How to implement a natural sort algorithm in c++?

Question

I'm sorting strings that are comprised of text and numbers. I want the sort to sort the number parts as numbers, not alphanumeric.

For example I want: abc1def, ..., abc9def, abc10def

instead of: abc10def, abc1def, ..., abc9def

Does anyone know an algorithm for this (in particular in c++)

Thanks

@dmckee - to be fair he didn't use the term (as I didn't when I asked the same question) "Natural Sorting" - that was edited in later. — Paul Tomblin
– Paul Tomblin, Commented Mar 13, 2009 at 18:35

Paul Tomblin · Accepted Answer · 2023-06-01 12:05:14Z

18

I asked this exact question (although in Java) and got pointed to ~~http://www.davekoelle.com/alphanum.html~~ which has an algorithm and implementations of it in many languages.

Update 14 years later: Dave Koelle’s blog has gone off line and I can’t find his actual algorithm, but here’s an implementation. https://github.com/cblanc/koelle-sort

Update 14 years and 5 months after the original answer: In the comments, it was pointed out that Dave Koelle’s blog is on the wayback machine at https://web.archive.org/web/20210207124255/davekoelle.com/alphanum.html

edited Jun 1, 2023 at 12:05

answered Mar 13, 2009 at 11:31

Paul Tomblin

184k59 gold badges324 silver badges412 bronze badges

Sign up to request clarification or add additional context in comments.

3 Comments

Dominic Rodger Over a year ago

+1 Thanks Paul - I looked for natural sort and the C++ tag, but didn't find anything.

김선달 Over a year ago

The link is dead

Hedede Over a year ago

It is available through the Wayback Machine: web.archive.org/web/20210207124255/davekoelle.com/alphanum.html

Josh Kelley · Accepted Answer · 2014-11-05 19:50:13Z

9

Several natural sort implementations for C++ are available.
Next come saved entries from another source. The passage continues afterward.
(* ===== verification/BodyLookup.v ===== *)
(** * BodyLookup: a streamed extraction is a lookup

    BodyStream finds the requested fields while the document streams by, merging
    all paths into one tree and building only what a path selects.  Here it is
    shown to give what looking each path up in the redacted document gives
    (BodyPaths), as long as the results fit in the limits. *)

From S2P Require Import Prelude Str JsonPath Rewrite Utf8 TextSearch Redaction RedactedSearch BodyPaths BodyStream.
From S2P Require Import BodyStreamFacts.
From Stdlib Require Import Sorting.Sorted.

(** ** The tree of paths *)

Lemma map_get_entry {K} `{EqDecision K} {V} (k k' : K) (d : V) f l :
  map_get k' (map_entry k d f l) = if decide (k = k') then Some (f (default d (map_get k l))) else map_get k' l.
Proof.
  induction l as [|[k0 v0] l IH]; cbn [map_entry map_get].
  - destruct (decide (k = k')); done.
  - destruct (decide (k0 = k)) as [->|Hk]; cbn [map_get].
    + destruct (decide (k = k')); done.
    + rewrite IH. destruct (decide (k0 = k')) as [->|]; [|done]. by destruct (decide (k = k')).
Qed.

(** A path to the terminal [i] below a node *)
Fixpoint reaches (n : PathNode) (i : nat) (p : list JsonPathSegment) {struct p} : Prop :=
  match p with
  | [] => i ∈ terminals n
  | Key k :: p => ∃ c, map_get k (node_keys n) = Some c ∧ reaches c i p
  | Index j :: p => ∃ c, map_get j (node_indices n) = Some c ∧ reaches c i p
  | Wildcard :: p => ∃ c, node_wildcard n = Some c ∧ reaches c i p
  end.

Lemma reaches_default i p : ¬ reaches default_node i p.
Proof. destruct p as [|[k|j|] p]; cbn; [set_solver|naive_solver|naive_solver|naive_solver]. Qed.

Lemma reaches_opt (o : option PathNode) i p :
  reaches (default default_node o) i p ↔ ∃ c, o = Some c ∧ reaches c i p.
Proof.
  destruct o as [c|]; cbn; [naive_solver|]. split; [by intros ?%reaches_default|naive_solver].
Qed.

Lemma reaches_add i p : ∀ n j q, reaches (add_path i p n) j q ↔ reaches n j q ∨ j = i ∧ q = p.
Proof.
  induction p as [|s p IH]; intros [t k x w] j q.
  - cbn [add_path]. destruct q as [|s q]; cbn [reaches terminals node_keys node_indices node_wildcard].
    + rewrite elem_of_app, list_elem_of_singleton. naive_solver.
    + destruct s; naive_solver.
  - assert (∀ (o : option PathNode) q', (∃ c, Some (add_path i p (default default_node o)) = Some c ∧ reaches c j q')
      ↔ (∃ c, o = Some c ∧ reaches c j q') ∨ j = i ∧ q' = p) as Hstep.
    { intros o q'. rewrite <- (reaches_opt o), <- IH. naive_solver. }
    destruct s as [key|index|]; cbn [add_path]; destruct q as [|[key'|index'|] q];
      cbn [reaches terminals node_keys node_indices node_wildcard];
      try (split; [by left|intros [?|[_ [=]]]; done]).
    + rewrite map_get_entry. destruct (decide (key = key')) as [->|]; [rewrite Hstep|]; naive_solver.
    + rewrite map_get_entry. destruct (decide (index = index')) as [->|]; [rewrite Hstep|]; naive_solver.
    + rewrite Hstep. naive_solver.
Qed.

Lemma reaches_add_paths segments : ∀ k root i p,
  reaches (add_paths k segments root) i p ↔
  reaches root i p ∨ (k <= i)%nat ∧ segments !! (i - k)%nat = Some p.
Proof.
  induction segments as [|s segments IH]; intros k root i p; cbn [add_paths].
  - naive_solver.
  - rewrite IH, reaches_add. split.
    + intros [[Hr|[-> ->]]|[Hk Hs]]; [by left| |].
      * right. split; [done|]. by rewrite Nat.sub_diag.
      * right. split; [lia|]. by replace (i - k)%nat with (S (i - S k)) by lia.
    + intros [Hr|[Hk Hs]]; [by do 2 left|]. destruct (decide (i = k)) as [->|].
      * rewrite Nat.sub_diag in Hs. cbn in Hs. left; right. naive_solver.
      * right. split; [lia|]. by replace (i - k)%nat with (S (i - S k)) in Hs by lia.
Qed.

(** Each path index has at most one rest of a path left. *)
Definition Rest : Type := nat → option (list JsonPathSegment).

Definition represents (nodes : list PathNode) (R : Rest) : Prop :=
  ∀ i p, (∃ n, n ∈ nodes ∧ reaches n i p) ↔ R i = Some p.

Lemma build_represents segments : represents [build_path_tree segments] (fun i => segments !! i).
Proof.
  intros i p. unfold build_path_tree. split.
  - intros (n & ->%list_elem_of_singleton & Hr). apply reaches_add_paths in Hr as [Hr|[_ Hs]].
    + by apply reaches_default in Hr.
    + by rewrite Nat.sub_0_r in Hs.
  - intros Hs. eexists. split; [by apply list_elem_of_singleton|]. apply reaches_add_paths. right.
    split; [lia|]. by rewrite Nat.sub_0_r.
Qed.

Definition step_key (k : str) (o : option (list JsonPathSegment)) : option (list JsonPathSegment) :=
  match o with
  | Some (Key k' :: p) => if bool_decide (k' = k) then Some p else None
  | Some (Wildcard :: p) => Some p
  | _ => None
  end.

Definition step_index (j : Z) (o : option (list JsonPathSegment)) : option (list JsonPathSegment) :=
  match o with
  | Some (Index j' :: p) => if bool_decide (j' = j) then Some p else None
  | Some (Wildcard :: p) => Some p
  | _ => None
  end.

Lemma elem_of_concat_map {A B} (f : A → list B) l y : y ∈ concat (map f l) ↔ ∃ x, x ∈ l ∧ y ∈ f x.
Proof.
  induction l as [|x l IH]; cbn [map concat]; [set_solver|]. rewrite elem_of_app, IH. set_solver.
Qed.

Lemma elem_of_option_list {A} (o : option A) x : x ∈ option_list o ↔ o = Some x.
Proof. destruct o; cbn; [rewrite list_elem_of_singleton; naive_solver|set_solver]. Qed.

Lemma represents_key nodes R k :
  represents nodes R → represents (child_nodes_for_key nodes k) (fun i => step_key k (R i)).
Proof.
  intros HR i p. unfold child_nodes_for_key. setoid_rewrite elem_of_concat_map.
  setoid_rewrite elem_of_app. setoid_rewrite elem_of_option_list. split.
  - intros (c & (n & Hn & [Hc|Hc]) & Hr).
    + assert (R i = Some (Key k :: p)) as -> by (apply HR; exists n; split; [done|by exists c]). cbn.
      by rewrite bool_decide_true.
    + assert (R i = Some (Wildcard :: p)) as -> by (apply HR; exists n; split; [done|by exists c]). done.
  - intros Hs. destruct (R i) as [[|[k'|j|] q]|] eqn:Hi; cbn in Hs; try done.
    + case_bool_decide; [|done]. simplify_eq. apply HR in Hi as (n & Hn & c & Hc & Hr). exists c. split; [|done].
      exists n. split; [done|by left].
    + simplify_eq. apply HR in Hi as (n & Hn & c & Hc & Hr). exists c. split; [|done]. exists n. split; [done|by right].
Qed.

Lemma represents_index nodes R j :
  represents nodes R → represents (child_nodes_for_index nodes j) (fun i => step_index j (R i)).
Proof.
  intros HR i p. unfold child_nodes_for_index. setoid_rewrite elem_of_concat_map.
  setoid_rewrite elem_of_app. setoid_rewrite elem_of_option_list. split.
  - intros (c & (n & Hn & [Hc|Hc]) & Hr).
    + assert (R i = Some (Index j :: p)) as -> by (apply HR; exists n; split; [done|by exists c]). cbn.
      by rewrite bool_decide_true.
    + assert (R i = Some (Wildcard :: p)) as -> by (apply HR; exists n; split; [done|by exists c]). done.
  - intros Hs. destruct (R i) as [[|[k|j'|] q]|] eqn:Hi; cbn in Hs; try done.
    + case_bool_decide; [|done]. simplify_eq. apply HR in Hi as (n & Hn & c & Hc & Hr). exists c. split; [|done].
      exists n. split; [done|by left].
    + simplify_eq. apply HR in Hi as (n & Hn & c & Hc & Hr). exists c. split; [|done]. exists n. split; [done|by right].
Qed.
A brief review:

natural_sort<> - based on Boost.Regex.
- In my tests, it's roughly 20 times slower than other options.
Dirk Jagdmann's alnum.hpp, based on Dave Koelle's alphanum algorithm
- Potential integer overlow issues for values over MAXINT
Martin Pool's natsort - written in C, but trivially usable from C++.
- The only C/C++ implementation I've seen to offer a case insensitive version, which would seem to be a high priority for a "natural" sort.
- Like the other implementations, it doesn't actually parse decimal points, but it does special case leading zeroes (anything with a leading 0 is assumed to be a fraction), which is a little weird but potentially useful.
- PHP uses this algorithm.

edited Nov 5, 2014 at 19:50

answered Nov 5, 2014 at 19:43

Josh Kelley

58.7k22 gold badges166 silver badges259 bronze badges

Comments

Cœur · Accepted Answer · 2018-10-21 03:29:05Z

6

This is known as natural sorting. There's an algorithm here that looks promising.

Be careful of problems with non-ASCII characters (see Jeff's blog entry on the subject).

edited Oct 21, 2018 at 3:29

Cœur

39k25 gold badges207 silver badges282 bronze badges

answered Mar 13, 2009 at 11:18

Dominic Rodger

100k37 gold badges204 silver badges219 bronze badges

2 Comments

Will Over a year ago

Thats sweet but I don't have acces to boost :-|

Dominic Rodger Over a year ago

Then it looks like Paul Tomblin's answer may be more helpful to you - the C++ variant doesn't seem to use anything funky.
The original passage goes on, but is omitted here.